Trastuzumab emtansine (T-DM1), an antibody-drug conjugate consisted of the HER2-targeted monoclonal antibody trastuzumab and the tubulin inhibitor emtansine, has shown potent therapeutic value in HER2-positive breast cancer (BC). However, a clinical trial indicated that T-DM1 exerts a limited effect on HER2-positive gastric cancer (GC), but the underlying mechanism is inconclusive. Our research attempted to reveal the probable mechanism and role of autophagy in T-DM1-treated HER2-positive GC. In this study, our results showed that T-DM1 induced apoptosis and exhibited potent therapeutic efficacy in HER2-positive GC cells. In addition, autophagosomes were observed by transmission electron microscopy. Autophagy was markedly activated and exhibited the three characterized gradations of autophagic flux, consisting of the formation of autophagosomes, the fusion of autophagosomes with lysosomes, and the deterioration of autophagosomes in autolysosomes. More importantly, autophagic inhibition by the suppressors 3-methyladenine (3-MA) and LY294002 significantly potentiated cytotoxicity and apoptosis in HER2-positive GC cells in vitro, while the combined use of LY294002 and T-DM1 elicited potent anti-GC efficacy in vivo.
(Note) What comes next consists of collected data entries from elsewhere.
(* ===== verification/Prelude.v ===== *)
(** * OpenMUL: a verification of the controller's core

    OpenMUL is an OpenFlow controller in C.  The core (src/mul) keeps connections to switches and
    applications, the state of every switch (flow, group and meter tables, ports), and an
    active/standby pairing of two controllers.  A library (src/common-libs/mul-lib) holds what the core, the
    services and the applications share: buffers, connection loops, flow structures and the
    OpenFlow message codecs.  Services (src/services/loadable) such as topology routing run beside the core,
    read shared memory or exchange messages with it; applications (src/application) ask the core
    for flows, groups and meters.

    The development translates the code into executable functions, state passed explicitly.
    [None] stands for undefined behaviour or a failed assertion (an access out of range, signed overflow,
    a lock taken twice or released when free), so a theorem that a function returns [Some] also says that none of this
    happens.  Integers are [Z] with the wrap-around of their width written out ([u8] .. [u64], [sint]).

    ** The parts and where they are modelled

    - This file: machine integers, arrays, counted loops, tactics and the lemmas that all share.
    - [IdxPool]: the pool of small identifiers (mul-lib/src/idx_pool.c).
    - [Walks]: walks in a weighted graph.  [RouteApsp], [RouteApspSpec]: the shared routing block and the
      all-pairs computation (services/loadable/topo_routing/mul_route_apsp.c).
      [RouteServlet], [RouteServletSpec]: the reader of that block (mul_route_servlet.c), with the sequence
      number protocol between writer and readers.
    - [Bytes]: byte buffers.  [Flow], [FlowSpec], [FlowNormSpec]: [struct flow], its comparison under masks, the
      OpenFlow 1.0 wildcards and the normalisation for both versions (mul_of_msg.c, c_util.c).
      [Oxm], [OxmSpec]: the OpenFlow 1.3 match encoder and decoder (mul_of_msg.c).
    - [Cbuf]: message buffers (cbuf.c, cbuf.h).  [Conn], [ConnSpec]: the receive and send loops of
      a connection (c_util.c, c_util.h, mul_events.h).
    - [Ha], [HaSpec]: the election between two controllers (mul_ha.c).  [GenStore]: its
      generation id in a file.
    - [FlowTbl] with [FlowTblSpec], [FlowTblAdd], [FlowTblDel], [FlowTblEx]: the flow tables of a switch, their exact-match index,
      owners and references (mul_of.c, mul_priv.h).
    - [GroupTbl], [GroupCmd] with [GroupTblSpec], [MeterTblSpec], [GroupCmdSpec], [GroupThm], [GroupEx]: the group and
      meter tables, the commands that change them, the messages between controllers
      (mul_of.c, mul_app_interface.c).
    - [L2Fdb] with [L2FdbSpec], [L2FdbThm], [L2FdbEx]: the learning switch inside the core (mul_fp.c, mul_fp.h).
    - [Topo], [Lldp]: switches, ports and links of the topology service, the LLDP probes, its timer and its events
      (topo_routing/mul_lldp.c, mul_lldp_common.c, mul_tr.c).  [Loop]: loop detection (mul_loop.c).  [TopoSpec]: erasure of what
      the topology does not depend on.  [LoopSpec], [LoopRun], [LoopPorts], [LoopTree], [LoopForest], [LoopThm], [LoopRoutes],
      [LoopMain], [LldpSpec], [LoopEx]: one run of loop detection step by step, the tree of root ports, and the theorems.
    - [Act]: the buffer of an application's actions and the makers that append to it.  [ActParse]: the walks over instructions and
      actions, their handler tables and the checker (mul_of_msg.c, mul_of_msg.h).  [ActSpec]: abstract actions, instructions and
      calls, and their encoding.  [ActMake], [ActCheck], [ActThm], [ActEx]: the theorems about them.

    - [AppEv]: the messages that tell applications what happened, one handler per event (mul_app_interface.c).  [Reg]: the
      application list, the lists of the switches, references, registration, departure, delivery of events and their
      replay, and the steps by which a switch comes and goes (mul_app_interface.c, mul_of.c, mul_events.c, mul_priv.h).  There the
      tables of a switch are any type with the operations of the class [SwOps] and the laws of [SwTables] ([RegSpec]); [RegFlows]
      and [RegTables] prove that [GroupTbl] with [L2Fdb] is an instance.  [RegSpec], [RegOps], [RegLife], [RegReg], [RegNew], [RegThm],
      [RegStep], [RegReplay]: invariant and effect of each operation.  [RegMain]: runs of operations.  [RegProp], [RegEx]: the theorems and
      a concrete registry.

    - [FlowCmd]: the command by which an application asks for a flow, from the bytes of its message to the answer, the queue to the thread of the
      switch, and the calls of applications inside the controller (mul_app_interface.c, mul_of.c).  What differs between the versions of OpenFlow
      is the class [OfpCtors], with the laws of [OfpLaws] ([FlowCmdSpec]); [FlowCmdAct] proves them for 1.3 and 1.4.  [FlowCmdSpec]: the steps of a
      command.  [FlowCmdThm], [FlowCmdBytes], [FlowCmdEx]: the theorems, the layout of the message, and a concrete switch.

    - [Rlim]: the rate limiter (rlim.c, rlim.h).  [Nbq]: the queue without locks for one producer and one consumer (nbq.c, nbq.h),
      as the interleavings of their accesses to memory.

    The components build on each other as the code does: route queries read blocks that
    the all-pairs computation made; the group and meter tables hold the references of
    the flow entries of [FlowTbl], so their invariant is about both; what is sent to a
    switch depends on the role that [Ha] gives to the controller; loop detection takes its
    root ports from the routes that the all-pairs computation found over the links that the probes discovered;
    set-field actions are encoded as the fields of [Oxm]; an application that leaves is removed from the tables of
    every switch, and the references that the tables held return to the registry's counters; a flow command runs the normalisation of [Flow], the
    checker of [ActParse] with the groups and meters of [GroupTbl] and the operations of [FlowTbl], and hands the message to the peer of [Ha].

    ** What is proved

    - Routing: the computation ends without undefined behaviour and yields the weight of a shortest
      walk for every pair; recorded transit switches lie on shortest walks; a route handed to a
      caller is a shortest route over usable links, read under a sequence number that did not move.
    - Flows and messages: the round trips of wildcards and of OXM matches, the decoder inside its buffer on all inputs,
      the normalisations field by field, matching as equality of masked keys.
    - Connections: every arrival pattern of a valid stream is cut into exactly its messages; no byte is lost
      or repeated under partial sends.
    - Election: invariants over all runs, one master between two connected controllers, takeover.
    - Tables of a switch: an invariant over flows, groups, meters, owners and reference counts
      that all operations keep; the exact effect of additions, deletions and lookups; the
      protection of what flow entries use; a round trip of the messages that copy a group.
    - Applications: an invariant over all runs of registry operations (reference counts are exact, listed
      applications are alive); an event reaches exactly the applications that asked for it, in order; what a registration and a departure
      change; a new application is told of the switches that are there; what a switch keeps after an owner left.
    - Flow command: it completes and keeps the invariant of all tables of the switch; an accepted flow is in the table with the normalised
      match, the translated actions and exactly the groups and meters they use; a new flow that passes the checks is accepted and sent; the layout
      of the message; what deletion inside the controller finds.
    - Layer 2 fast path: learning, aging and forwarding as operations on a map from
      addresses to ports, and the persistence of what was learned.
    - Topology: a probe is understood by its receiver; one run of loop detection ends, elects the switch with the least
      identifier and blocks all links but those of a tree; flooded frames do not circulate and still reach every
      switch with a route to the root.
    - Actions: the makers refine a description of the list of instructions that the calls ask for; the checker on bytes
      equals a checker on that list and accepts only what a switch supports; the failure at the end of the buffer.
    - Library: the queue is linearizable under every interleaving in a sequentially consistent memory; what a rate limiter lets pass.

    ** Bounds and fuel

    Counted loops are [for_range] and structural, as are loops over lists.  Loops of the code that end for
    another reason take a fuel that the theorems show to be enough: the route expansion uses the hop budget of the
    code itself, the OXM decoder and the receive loop the length of their input (every turn
    consumes at least one byte, except on a header of length 0, where [zero_length_spins] shows that the code does not end).
    The state machine of loop detection passes through four states; the walks over instructions and actions are bounded by the
    counts of the code ([walk_fuel_enough]).  The passes of a flow command over the tables go upwards through 255 tables; their fuel is 256.  The routing block has room for 512 switches; the theorems hold for every number up to that.  The size of the
    forwarding database and its hash tables' sizes are parameters of the theorems.

    ** What is not modelled

    Threads, sockets and the event loop (mul_thread_core.c, mul_events.c, mul_main.c, mul_ipc.c): they call the operations
    modelled here; a lock is a flag that an operation takes and releases.  Of the life cycle of a switch only the steps
    that the registry sees; its ports, statistics, handshake and packet dispatch are left out, as are the remaining message
    constructors of mul_of.c and mul_of_msg.c.  Requests of applications other than flow, group and meter commands:
    queries, and the parsing of registrations (the registry starts from the parsed fields); the checker of OpenFlow 1.0 actions;
    the client library (mul_app_infra.c, mul_service.c, mul_servlet.c); the
    fabric, makdi, conx, prism and l2switch programs.
    Command line, logging, printing (among it the printing handlers of mul_of_msg.c), language bindings and the third-party libraries (quagga, libuuid) are
    outside of the development: they hold none of the logic above. *)
From stdpp Require Import base list gmap.
From Stdlib Require Import ZArith Lia.
#[local] Open Scope Z_scope.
In mechanistic experiments, immunoblot analysis indicated the downregulated levels of Akt, mTOR, and P70S6K and confocal microscopy analysis clearly showed that autophagic inhibition promoted the fusion of T-DM1 molecules with lysosomes in GC cells. In conclusion, our research demonstrated that T-DM1 induced apoptosis as well as cytoprotective autophagy, and autophagic inhibition could potentiate the antitumor effect of T-DM1 on HER2-positive GC. Furthermore, autophagic inhibition might increase the fusion of T-DM1 with lysosomes, which might accelerate the release of the cytotoxic molecule emtansine from the T-DM1 conjugate. These findings highlight a promising therapeutic strategy that combines T-DM1 with an autophagy inhibitor to treat HER-positive GC more efficiently.
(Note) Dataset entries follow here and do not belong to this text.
(* ===== verification/Walks.v ===== *)
(** * Walks in a weighted graph given by its weight matrix

    The graph theory behind the routing component: nodes are numbers below
    [n], [E a b] is the weight of the edge from [a] to [b] and [np] the value
    that stands for "no edge".  A walk from [a] to [b] is the list of its
    intermediate nodes. *)
From S2P Require Import Prelude.
From stdpp Require Import base list sets.
From Stdlib Require Import ZArith Lia.
#[local] Open Scope Z_scope.

Section WALKS.
Context (np : Z) (E : nat -> nat -> Z).

(** Total weight of a walk. *)
Fixpoint wsum (a : nat) (l : list nat) (b : nat) : Z :=
  match l with
  | [] => E a b
  | x :: l' => E a x + wsum x l' b
  end.

(** Every edge of the walk exists. *)
Fixpoint wok (a : nat) (l : list nat) (b : nat) : Prop :=
  match l with
  | [] => E a b <> np
  | x :: l' => E a x <> np /\ wok x l' b
  end.

#[global] Instance wok_dec a l b : Decision (wok a l b).
Proof. revert a. induction l; intros; cbn; apply _. Defined.

Lemma wok_app a l1 x l2 b : wok a (l1 ++ x :: l2) b <-> wok a l1 x /\ wok x l2 b.
Proof. revert a. induction l1 as [|y l1 IH]; intros a; cbn; [done|]. rewrite IH. tauto. Qed.

Lemma wsum_app a l1 x l2 b : wsum a (l1 ++ x :: l2) b = wsum a l1 x + wsum x l2 b.
Proof. revert a. induction l1 as [|y l1 IH]; intros a; cbn; [done|]. rewrite IH. lia. Qed.

(** Weights of the existing edges between nodes below [n] lie in [1 .. M]. *)
Section BOUNDED.
Context (n : nat) (M : Z)
  (Ebound : forall a b, (a < n)%nat -> (b < n)%nat -> E a b <> np -> 0 < E a b <= M).

Definition inside (l : list nat) : Prop := Forall (fun x => (x < n)%nat) l.

Lemma inside_mono l1 l2 : l1 ⊆ l2 -> inside l2 -> inside l1.
Proof. unfold inside. rewrite !Forall_forall. auto. Qed.

Lemma wsum_bounds a l b :
  (a < n)%nat -> (b < n)%nat -> inside l -> wok a l b ->
  0 < wsum a l b <= M * (Z.of_nat (length l) + 1).
Proof.
  revert a. induction l as [|x l IH]; intros a Ha Hb Hl Hok; cbn in *.
  - specialize (Ebound a b Ha Hb Hok). lia.
  - apply Forall_cons in Hl as [Hx Hl]. destruct Hok as [He Hok].
    specialize (IH x Hx Hb Hl Hok). specialize (Ebound a x Ha Hx He). lia.
Qed.

(** A walk between different nodes contains a simple path that is not longer. *)
Lemma walk_simple l : forall a b,
  a <> b -> (a < n)%nat -> (b < n)%nat -> inside l -> wok a l b ->
  exists l', wok a l' b /\ l' ⊆ l /\ NoDup (a :: l' ++ [b]) /\ wsum a l' b <= wsum a l b.
Proof.
  remember (length l) as m eqn:Hm; revert l Hm.
  induction m as [m IH] using lt_wf_ind. intros l -> a b Hab Ha Hb Hin Hok.
  destruct (decide (b ∈ l)) as [Hbl|Hbl].
  { (* stop at the first visit of [b] *)
    apply list_elem_of_split in Hbl as (l1 & l2 & ->).
    apply wok_app in Hok as [Hok1 Hok2].
    assert (inside l1 /\ inside l2) as [Hi1 Hi2].
    { split; (eapply inside_mono; [|exact Hin]); set_solver. }
    destruct (IH (length l1) ltac:(rewrite length_app; cbn; lia) l1 eq_refl a b)
      as (l' & H1 & H2 & H3 & H4); auto.
    exists l'. split_and!; auto; [set_solver|]. rewrite wsum_app.
    pose proof (wsum_bounds b l2 b Hb Hb Hi2 Hok2). lia. }
  destruct (decide (a ∈ l)) as [Hal|Hal].
  { apply list_elem_of_split in Hal as (l1 & l2 & ->).
    apply wok_app in Hok as [Hok1 Hok2].
    assert (inside l1 /\ inside l2) as [Hi1 Hi2].
    { split; (eapply inside_mono; [|exact Hin]); set_solver. }
    destruct (IH (length l2) ltac:(rewrite length_app; cbn; lia) l2 eq_refl a b)
      as (l' & H1 & H2 & H3 & H4); auto.
    exists l'. split_and!; auto; [set_solver|]. rewrite wsum_app.
    pose proof (wsum_bounds a l1 a Ha Ha Hi1 Hok1). lia. }
  destruct l as [|x l].
  { exists []. split_and!; auto; [|done]. cbn. apply NoDup_cons. split; [set_solver|].
    apply NoDup_singleton. }
  destruct Hok as [He Hok]. apply Forall_cons in Hin as [Hx Hin].
  apply not_elem_of_cons in Hal as [Hax Hal]. apply not_elem_of_cons in Hbl as [Hbx Hbl].
  destruct (IH (length l) ltac:(cbn; lia) l eq_refl x b) as (l' & H1 & H2 & H3 & H4); auto.
  exists (x :: l'). split_and!.
  - by split.
  - set_solver.
  - apply NoDup_cons. split; [set_solver|done].
  - cbn. lia.
Qed.

(** Simple paths visit at most [n] nodes. *)
Lemma simple_length a l b :
  (a < n)%nat -> (b < n)%nat -> inside l -> NoDup (a :: l ++ [b]) ->
  (length l + 2 <= n)%nat.
Proof.
  intros Ha Hb Hl Hnd.
  assert (length (a :: l ++ [b]) <= length (seq 0 n))%nat as H.
  { apply submseteq_length, NoDup_submseteq; [done|]. intros x Hx.
    apply elem_of_seq. rewrite elem_of_cons, elem_of_app, list_elem_of_singleton in Hx.
    destruct Hx as [->|[Hx| ->]]; try lia.
    apply (proj1 (Forall_forall _ _) Hl) in Hx. lia. }
  rewrite length_seq in H. cbn in H. rewrite length_app in H. cbn in H. lia.
Qed.

(** Hence a shortest walk weighs at most [M * (n - 1)]. *)
Lemma walk_simple_bound a l b :
  a <> b -> (a < n)%nat -> (b < n)%nat -> inside l -> wok a l b ->
  exists l', wok a l' b /\ l' ⊆ l /\ inside l' /\ a ∉ l' /\ b ∉ l' /\
    0 < wsum a l' b <= wsum a l b /\ wsum a l' b <= M * (Z.of_nat n - 1).
Proof.
  intros Hab Ha Hb Hin Hok.
  destruct (walk_simple l a b Hab Ha Hb Hin Hok) as (l' & H1 & H2 & H3 & H4).
  assert (inside l') as Hin'.
  { by eapply inside_mono. }
  pose proof (simple_length a l' b Ha Hb Hin' H3).
  pose proof (wsum_bounds a l' b Ha Hb Hin' H1).
  assert (0 < M) by nia.
  apply NoDup_cons in H3 as [H3a H3]. apply NoDup_app in H3 as (_ & H3b & _).
  exists l'. split_and!; auto; [set_solver|intros Hbl; apply (H3b b Hbl); set_solver|lia|nia].
Qed.

(** A walk through nodes up to [k] splits at [k] into walks through nodes
    below [k], and does not get longer. *)
Lemma walk_split k a l b :
  (a < n)%nat -> (b < n)%nat -> (k < n)%nat -> inside l -> wok a l b -> k ∈ l ->
  Forall (fun x => (x < S k)%nat) l ->
  exists l1 l2, wok a l1 k /\ wok k l2 b /\ inside l1 /\ inside l2 /\
    Forall (fun x => (x < k)%nat) l1 /\ Forall (fun x => (x < k)%nat) l2 /\
    wsum a l1 k + wsum k l2 b <= wsum a l b.
Proof.
  intros Ha Hb Hk Hin Hok Hkl Hlt.
  apply list_elem_of_split_l in Hkl as (l1 & r & -> & Hk1).
  apply wok_app in Hok as [Hok1 Hokr]. rewrite wsum_app.
  unfold inside in *. apply Forall_app in Hin as [Hi1 Hir], Hlt as [Hlt1 Hltr].
  apply Forall_cons in Hir as [_ Hir], Hltr as [_ Hltr].
  assert (forall l, k ∉ l -> Forall (fun x => (x < S k)%nat) l ->
            Forall (fun x => (x < k)%nat) l) as Hstrict.
  { intros l Hkl Hl. apply Forall_forall. intros x Hx.
    pose proof (proj1 (Forall_forall _ _) Hl x Hx). cbn in *.
    destruct (decide (x = k)); [congruence|lia]. }
  destruct (decide (k ∈ r)) as [Hkr|Hkr].
  - apply list_elem_of_split_r in Hkr as (c & l2 & -> & Hk2).
    apply wok_app in Hokr as [Hokc Hok2]. rewrite wsum_app.
    apply Forall_app in Hir as [Hic Hi2], Hltr as [_ Hlt2].
    apply Forall_cons in Hi2 as [_ Hi2], Hlt2 as [_ Hlt2].
    pose proof (wsum_bounds k c k Hk Hk Hic Hokc).
    exists l1, l2. split_and!; auto. lia.
  - exists l1, r. split_and!; auto. lia.
Qed.

End BOUNDED.
End WALKS.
曲妥珠单抗-美坦新偶联物(T-DM1)由 HER2 靶向单克隆抗体曲妥珠单抗和微管抑制剂美坦新组成,在 HER2 阳性乳腺癌(BC)中显示出强大的治疗价值。然而,一项临床试验表明,T-DM1 对 HER2 阳性胃癌(GC)的作用有限,但潜在机制尚不清楚。我们的研究试图揭示自噬在 T-DM1 治疗 HER2 阳性 GC 中的可能机制和作用。在这项研究中,我们的结果表明,T-DM1 诱导凋亡,并在 HER2 阳性 GC 细胞中表现出强大的治疗功效。此外,通过透射电子显微镜观察到自噬体。自噬明显被激活,并表现出自噬流的三个特征性阶段,包括自噬体的形成、自噬体与溶酶体的融合以及自噬溶酶体中自噬体的降解。更重要的是,自噬抑制剂 3-甲基腺嘌呤(3-MA)和 LY294002 在体外显著增强了 HER2 阳性 GC 细胞的细胞毒性和凋亡,而 LY294002 和 T-DM1 的联合使用在体内产生了强大的抗 GC 疗效。在机制实验中,免疫印迹分析表明 Akt、mTOR 和 P70S6K 的下调水平,共聚焦显微镜分析清楚地表明,自噬抑制促进了 GC 细胞中 T-DM1 分子与溶酶体的融合。总之,我们的研究表明,T-DM1 诱导凋亡和细胞保护自噬,自噬抑制可以增强 T-DM1 对 HER2 阳性 GC 的抗肿瘤作用。此外,自噬抑制可能会增加 T-DM1 与溶酶体的融合,从而加速 T-DM1 偶联物中细胞毒性分子美坦新的释放。这些发现强调了一种有前途的治疗策略,即联合使用 T-DM1 和自噬抑制剂更有效地治疗 HER 阳性 GC。